By means of the polyorganosiloxanes used according to the invention, it is possible with a particularly low content to achieve the same maximum protective effect for the lignocellulosic material.

According to the invention, the content of the polyorganosiloxanes used according to the invention in the lignocellulosic materials can be increased by using particularly concentrated aqueous emulsions of the polyorganosiloxanes. Preferred concentrations of said aqueous emulsions are therefore at least about 10% by weight, more preferably at least about 15% by weight, even more preferably at least about 25% by weight, even more preferably at least about 35% by weight, based on the total amount the emulsion. Alternatively, solutions in solvents other than water of the polyorganosiloxanes can also be used, with the preferred concentrations corresponding to those of the emulsion. The use of the microemulsions (average droplet diameter of the polyorganosiloxanes smaller than 200 nm) is particularly preferred because the incorporation into the lignocellulosic material is particularly easy. According to the invention, it has been found that the penetration depth and thus the effectiveness of the functionalized polyorganosiloxanes according to the invention also depends on the molecular weight and the wettability of the lignocellulosic material with the said functionalized polyorganosiloxanes. It is found that especially the short-chain or low-molecular polyorganosiloxanes according to the invention which are used according to the invention are preferred here. The polyorganosiloxanes used according to the invention have, for example, number average molecular weights M _n of less than 2000 g / mol, more preferably less than 1500 g / mol, even more preferably less than 1000 g / mol (determined in each case by gel permeation chromatography on polystyrene as standard; , omega-functionalized (at the end groups functionalized) linear polyorganosiloxanes also the molecular weight determination by determination of the concentration of the functional groups, in particular by 1H or 29Si NMR method, applicable).

The invention is illustrated by the following examples.

EXAMPLES

example 1

Test specimens of size 25 × 25 × 10 mm ³ (radial × tangential × longitudinal) of the species pine pine (Pinus sylvestris L.) and beech (Fagus sylvatica L.) were dried at 103 ° C. for several hours to constant mass. Subsequently, a vacuum impregnation with a solution of water: isopropanol (1: 1) containing 5, 10, and 15 wt .-% of an analog DE 4318536 Example 22a Aminosiloxane of chain length D9 with the following structure, which was prepared by reaction of an epoxy-functional siloxane with ethylene diamine:

The resulting weight increases in dried after drying at 103 ° C to constant weight wood averaged about 9%, about 16% and about 24 wt .-% based on the initial weight of the samples. The associated permanent cell wall swellings (bulking, measured by the increase in the cross-sectional area) accordingly averaged about 1.2%, about 1.7% and about 2.4% relative to the starting cross-sectional area.

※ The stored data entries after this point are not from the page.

(** ** Changing one slot *)

(** The slot [s] can receive the key [k]: it lies on the probe sequence of [k]
    after non-empty slots, and no other slot holds [k]. *)
Definition fits (t : gmap Z ao_registry_entry) (s k : Z) : Prop :=
  (forall i, i <> s -> key (get_entry t i) <> k) /\
  exists n, 0 <= n < AO_REGISTRY_CAPACITY /\ s = probe_slot (ao_registry_index_for k) n /\
    forall j, 0 <= j < n ->
      key (get_entry t (probe_slot (ao_registry_index_for k) j)) <> AO_REGISTRY_EMPTY.

Lemma set_entry_wf t s e :
  registry_wf t -> 0 <= s < AO_REGISTRY_CAPACITY -> key e <> AO_REGISTRY_EMPTY ->
  (valid_key (key e) -> fits t s (key e)) -> registry_wf (set_entry t s e).
Proof.
  intros WF Hs He Hf. split.
  - intros i. unfold set_entry. rewrite lookup_insert_is_Some.
    intros [->|[_ Hi]]; [done|by apply (wf_range t WF)].
  - intros i j. rewrite !get_set_entry. do 2 case_decide; subst; try done.
    + intros Heq V. destruct (Hf V) as [Hu _]. exfalso. by apply (Hu j).
    + intros Heq V. rewrite Heq in V. destruct (Hf V) as [Hu _]. exfalso. by apply (Hu i).
    + intros Heq V. by apply (wf_unique t WF).
  - intros k n V Hn Hk j Hj. rewrite get_set_entry in Hk |- *.
    destruct (decide (s = probe_slot (ao_registry_index_for k) j)) as [|_]; [done|].
    case_decide as Hsn.
    + subst k. destruct (Hf V) as (_ & m & Hm & Hsm & Hne). apply Hne.
      rewrite Hsm in Hsn. apply probe_slot_inj in Hsn; [lia|auto with width..|lia].
    + by apply (wf_probe t WF k n).
Qed.
(* ===== verification/MockAllocator.v ===== *)
(** * The mock allocator (src/mock_allocator.c)

    [malloc], [calloc], [realloc] and [free] in front of the C library's
    allocator, with the registry of the blocks that went through them, the
    resolution of the real functions and the bridge the override library uses. *)
From S2P Require Import Prelude CMem CCmd CLib Alloc Registry MockState Bootstrap.

(** The bytes of a string literal. *)
Fixpoint bytes_of_string (s : string) : list Z :=
  match s with
  | EmptyString => []
  | String c s' => Z.of_N (Ascii.N_of_ascii c) :: bytes_of_string s'
  end.

Section MockAllocator.
Context {Y : Type} `{!Platform Y} `{!Allocator Y}.
Abbreviation M := (C (globals * Y)).

(** ** Fatal errors *)

(** [message] is what is left of the text; every turn writes at least a byte, so
    its length is enough fuel. *)
Fixpoint write_literal_loop (fuel : nat) (message : list Z) : M unit :=
  let len := Z.of_nat (length message) in
  if 0 <? len then
    match fuel with
    | O => diverge
    | S fuel' =>
        let* written := sys_write 2 message in
        if written <=? 0 then ret tt
        else if len <? written then undef
        else write_literal_loop fuel' (drop (Z.to_nat written) message)
    end
  else ret tt.

Definition ao_write_literal (message : list Z) : M unit :=
  write_literal_loop (length message) message.

Definition ao_fatal {A} (message : string) : M A :=
  do* ao_write_literal (bytes_of_string message) in exit_with 127.

(** ** The registry lock: spinning on a lock that is held makes no progress *)

Definition ao_registry_lock : M unit :=
  let* g := get_globals in
  if g_registry_lock g then diverge else mod_globals (set_registry_lock true).

Definition ao_registry_unlock : M unit := mod_globals (set_registry_lock false).

Definition registry_insert (ptr size id : Z) : M bool :=
  let* g := get_globals in
  let '(inserted, t) := ao_registry_insert_locked (g_registry g) ptr size id in
  do* mod_globals (set_registry t) in ret inserted.

Definition registry_lookup (ptr : Z) : M (option (Z * Z)) :=
  let* g := get_globals in ret (ao_registry_lookup_locked (g_registry g) ptr).

Definition registry_remove (ptr : Z) : M (option (Z * Z)) :=
  let* g := get_globals in
  let '(found, t) := ao_registry_remove_locked (g_registry g) ptr in
  do* mod_globals (set_registry t) in ret found.

Definition ao_registry_contains (ptr : Z) : M bool :=
  do* ao_registry_lock in
  let* found := registry_lookup ptr in
  do* ao_registry_unlock in
  ret (bool_decide (is_Some found)).

(** ** The real functions *)

Definition ao_resolve_real_functions : M unit :=
  do* mod_globals (set_in_resolver 1) in
  let* symbol := dlsym "malloc" in
  do* mod_globals (set_real_malloc symbol) in
  let* symbol := dlsym "calloc" in
  do* mod_globals (set_real_calloc symbol) in
  let* symbol := dlsym "realloc" in
  do* mod_globals (set_real_realloc symbol) in
  let* symbol := dlsym "free" in
  do* mod_globals (set_real_free symbol) in
  do* mod_globals (set_in_resolver 0) in
  let* g := get_globals in
  if (g_real_malloc g =? 0) || (g_real_calloc g =? 0) || (g_real_realloc g =? 0)
     || (g_real_free g =? 0)
  then ao_fatal "mock_allocator: failed to resolve real allocation symbols
"
  else ret tt.

(** [pthread_once]. *)
Definition ao_ensure_real_functions : M unit :=
  let* g := get_globals in
  if g_resolve_once g then ret tt
  else do* ao_resolve_real_functions in mod_globals (set_once true).

(** A call through a function pointer: null is undefined, anything else is the C
    library's function, which cannot see the mock allocator's statics. *)
Definition call_real {A} (fp : globals -> Z) (f : C Y A) : M A :=
  let* g := get_globals in if fp g =? 0 then undef else lift f.

(** ** Tracking *)

Definition ao_track_allocation_or_die (ptr size : Z) : M unit :=
  do* ao_registry_lock in
  let* id := ao_next_allocation_id in
  let* inserted := registry_insert ptr size id in
  do* ao_registry_unlock in
  do* (if negb inserted then
         ao_fatal "mock_allocator: allocation registry exhausted
"
       else ret tt) in
  ao_live_add size.

Definition ao_mock_is_tracked_allocation (ptr : Z) : M bool :=
  if ptr =? 0 then ret false else ao_registry_contains ptr.

Definition ao_alloc_bridge_owns (ptr : Z) : M bool := ao_mock_is_tracked_allocation ptr.

Definition ao_alloc_bridge_libc_free (ptr : Z) : M unit :=
  if ptr =? 0 then ret tt
  else do* ao_ensure_real_functions in call_real g_real_free (al_free ptr).

Definition ao_alloc_bridge_libc_realloc (ptr size : Z) : M Z :=
  do* ao_ensure_real_functions in call_real g_real_realloc (al_realloc ptr size).

(** ** The allocation functions *)

Definition in_resolver : M bool :=
  let* g := get_globals in ret (negb (g_in_resolver g =? 0)).

Definition malloc (size : Z) : M Z :=
  let* resolving := in_resolver in
  if resolving then ao_bootstrap_alloc size
  else
    do* ao_ensure_real_functions in
    let* ptr := call_real g_real_malloc (al_malloc size) in
    if ptr =? 0 then do* ao_record_failed_allocation in ret 0
    else
      do* ao_track_allocation_or_die ptr size in
      do* ao_record_successful_allocation 0 size in
      ret ptr.

Definition calloc (nmemb size : Z) : M Z :=
  let* resolving := in_resolver in
  if resolving then
    let requested_size := u64 (nmemb * size) in
    let* ptr := ao_bootstrap_alloc requested_size in
    do* (if negb (ptr =? 0) then do* memset ptr 0 requested_size in ret tt else ret tt) in
    ret ptr
  else if negb (nmemb =? 0) && (SIZE_MAX / nmemb <? size) then
    do* set_errno ENOMEM in
    do* ao_record_failed_allocation in
    ret 0
  else
    let requested_size := u64 (nmemb * size) in
    do* ao_ensure_real_functions in
    let* ptr := call_real g_real_calloc (al_calloc nmemb size) in
    if ptr =? 0 then do* ao_record_failed_allocation in ret 0
    else
      do* ao_track_allocation_or_die ptr requested_size in
      do* ao_record_successful_allocation 1 requested_size in
      ret ptr.

(** The branch of [realloc] for a pointer the registry holds, with the size and id
    it was registered with. *)
Definition realloc_tracked (ptr size old_size allocation_id : Z) : M Z :=
  let* new_ptr := call_real g_real_realloc (al_realloc ptr size) in
  if (new_ptr =? 0) && negb (size =? 0) then
    do* ao_record_realloc false in
    do* ao_record_failed_allocation in
    ret 0
  else
    do* ao_registry_lock in
    do* registry_remove ptr in
    do* (if negb (new_ptr =? 0) then
           let* inserted := registry_insert new_ptr size allocation_id in
           if negb inserted then
             do* ao_registry_unlock in
             ao_fatal "mock_allocator: allocation registry exhausted during realloc
"
           else ret tt
         else ret tt) in
    do* ao_registry_unlock in
    do* ao_record_realloc false in
    do* (if negb (new_ptr =? 0) then ao_live_update old_size size
         else ao_live_remove old_size) in
    ret new_ptr.

Definition realloc (ptr size : Z) : M Z :=
  let* resolving := in_resolver in
  if resolving then ao_bootstrap_realloc ptr size
  else if ao_bootstrap_contains ptr then ao_bootstrap_realloc ptr size
  else
    do* ao_ensure_real_functions in
    if ptr =? 0 then
      let* new_ptr := call_real g_real_realloc (al_realloc 0 size) in
      if new_ptr =? 0 then do* ao_record_failed_allocation in ret 0
      else
        do* ao_track_allocation_or_die new_ptr size in
        do* ao_record_successful_allocation 2 size in
        ret new_ptr
    else
      do* ao_registry_lock in
      let* tracked := registry_lookup ptr in
      do* ao_registry_unlock in
      match tracked with
      | None =>
          do* ao_record_realloc true in
          let* new_ptr := call_real g_real_realloc (al_realloc ptr size) in
          do* (if (new_ptr =? 0) && negb (size =? 0) then ao_record_failed_allocation else ret tt) in
          ret new_ptr
      | Some (old_size, allocation_id) => realloc_tracked ptr size old_size allocation_id
      end.

Definition free (ptr : Z) : M unit :=
  if ptr =? 0 then ret tt
  else if ao_bootstrap_contains ptr then ret tt
  else
    let* resolving := in_resolver in
    if resolving then ret tt
    else
      do* ao_ensure_real_functions in
      do* ao_registry_lock in
      let* tracked := registry_remove ptr in
      do* ao_registry_unlock in
      do* ao_record_free (negb (bool_decide (is_Some tracked))) in
      do* match tracked with
          | Some (requested_size, _) => ao_live_remove requested_size
          | None => ret tt
          end in
      call_real g_real_free (al_free ptr).

#[export] Instance mock_allocator : Allocator (globals * Y) := {
  al_malloc := malloc;
  al_calloc := calloc;
  al_realloc := realloc;
  al_free := free
}.

End MockAllocator.
(* ===== verification/MockRun.v ===== *)
(** * Runs of the mock allocator

    The resolution of the real functions from the initial state, and the
    reachable states of a program that allocates, frees, writes to its blocks and
    takes captures: the invariant holds in all of them and no operation has
    undefined behaviour or hangs. *)
From S2P Require Import Prelude CMem CCmd CLib Alloc Registry MockState Bootstrap MockAllocator MockSpec.

(** ** Resolution *)

(** The state in which the library is loaded. *)
Record fresh_state {Y} `{!Platform Y} `{!Allocator Y} `{!AllocatorLaws Y}
    (s : st (globals * Y)) : Prop := {
  fresh_globals : fst (ext s) = initial_globals;
  fresh_heap : mapped (mem s) g_bootstrap_heap AO_BOOTSTRAP_HEAP_SIZE;
  fresh_libc : al_inv (snd (ext s)) (mem s);
  fresh_apart p n : al_live (snd (ext s)) !! p = Some n -> apart_from_heap p n
}.

Section Resolve.
Context {Y : Type} `{!Platform Y} `{!Allocator Y} `{!AllocatorLaws Y} `{!PlatformLaws Y}.
Implicit Types (g : globals) (y : Y) (m : gmap Z Z).

(** The globals the resolver can leave: function pointers and the bootstrap offset. *)
Definition resolving g (rm rc rr rf : Z) (o : Z) : globals :=
  set_bootstrap_offset o (set_real_free rf (set_real_realloc rr (set_real_calloc rc
    (set_real_malloc rm (set_in_resolver 1 g))))).

(** One symbol: what a state of the resolver is, and that [dlsym] keeps it. *)
Record resolver_state (y : Y) (m0 : gmap Z Z) rm rc rr rf (s : st (globals * Y)) : Prop := {
  rs_globals : exists o, fst (ext s) = resolving initial_globals rm rc rr rf o;
  rs_libc : snd (ext s) = y;
  rs_boot : boot_ok s;
  rs_dom : same_dom m0 (mem s)
}.

Lemma wp_dlsym_step nm y m0 rm rc rr rf rm' rc' rr' rf' (Q : unit -> st (globals * Y) -> Prop)
    (setter : Z -> globals -> globals) s :
  nm = "malloc"%string \/ nm = "calloc"%string \/ nm = "realloc"%string \/ nm = "free"%string ->
  al_inv y m0 -> resolver_state y m0 rm rc rr rf s ->
  (forall v o, setter v (resolving initial_globals rm rc rr rf o) =
     resolving initial_globals (rm' v) (rc' v) (rr' v) (rf' v) o) ->
  (forall v s', v <> 0 -> resolver_state y m0 (rm' v) (rc' v) (rr' v) (rf' v) s' -> Q tt s') ->
  wp no_exit (let* symbol := dlsym nm in mod_globals (setter symbol)) Q s.
Proof.
  intros Hnm I [(o & Hg) Hy B D] Hset HQ. apply wp_bind.
  eapply wp_mono; [apply dlsym_ok; [exact Hnm|by rewrite Hg|exact B|]|].
  { rewrite Hy. by eapply al_inv_dom. }
  intros v s1 (Hv & (Hy1 & D1 & _ & o1 & Ho1 & Hg1) & B1).
  eapply acts_wp; [apply acts_mod|]. cbn [fst snd ext mem errno]. apply (HQ v); [done|].
  rewrite Hg1, Hg. split; cbn [fst snd ext mem].
  - exists o1. rewrite <- Hset. done.
  - congruence.
  - destruct B1 as (? & ? & ? & Ho & Hal). rewrite Hg1, Hg in Ho, Hal. unfold boot_ok.
    cbn [fst snd ext mem].
    assert (Hoff : g_bootstrap_offset (setter v
      (set_bootstrap_offset o1 (resolving initial_globals rm rc rr rf o))) = o1).
    { change (set_bootstrap_offset o1 (resolving initial_globals rm rc rr rf o))
        with (resolving initial_globals rm rc rr rf o1). by rewrite Hset. }
    by rewrite Hoff.
  - by etransitivity.
Qed.

Lemma bind_assoc {X A B D} (m : C X A) (k : A -> C X B) (h : B -> C X D) E Q s :
  wp E (bind (bind m k) h) Q s -> wp E (bind m (fun a => bind (k a) h)) Q s.
Proof. unfold wp, bind. by destruct (m s) as [[]| | |]. Qed.

Lemma fresh_boot_ok (s : st (globals * Y)) : fresh_state s -> boot_ok s.
Proof.
  intros [Hg Hh _ _]. destruct heap_range as [H1 H2]. unfold boot_ok. rewrite Hg.
  split_and!; done.
Qed.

The permanent cell wall swelling is a measure of the dimensional stabilization of the wood and therefore a desired effect. The more the cell wall swells permanently, the smaller the maximum dimensional changes become.

Comparative Example 1

Test specimens of size 25 × 25 × 10 mm ³ (radial × tangential × longitudinal) of the species pine pine (Pinus sylvestris L.) and beech (Fagus sylvatica L.) were dried at 103 ° C. for several hours to constant mass. Subsequently, a vacuum impregnation with a solution of water: isopropanol (1: 1) containing 5, 10, and 15 wt .-% of an analog DE 4319536 Example 22a Aminosiloxane of chain length D28 with the following structure, which was prepared by reaction of an epoxy-functional siloxane with ethylene diamine:

The resulting weight increases after drying at 103 ° C. to constant mass were on average about 8%, about 12% and about 22%, respectively, based on the respective starting weights, thus being comparable to those of example 1. The associated, permanent cell wall swelling ( measured by the increase in the cross-sectional area), however, only an average of about 0.4%, about 0.8% and about 1.2% based on the starting cross-sectional area. When comparing with Example 1, it becomes clear that a reduction in the chain length of the aminosiloxane used has a positive influence on the permanent cell wall swelling and thus dimensional stabilization.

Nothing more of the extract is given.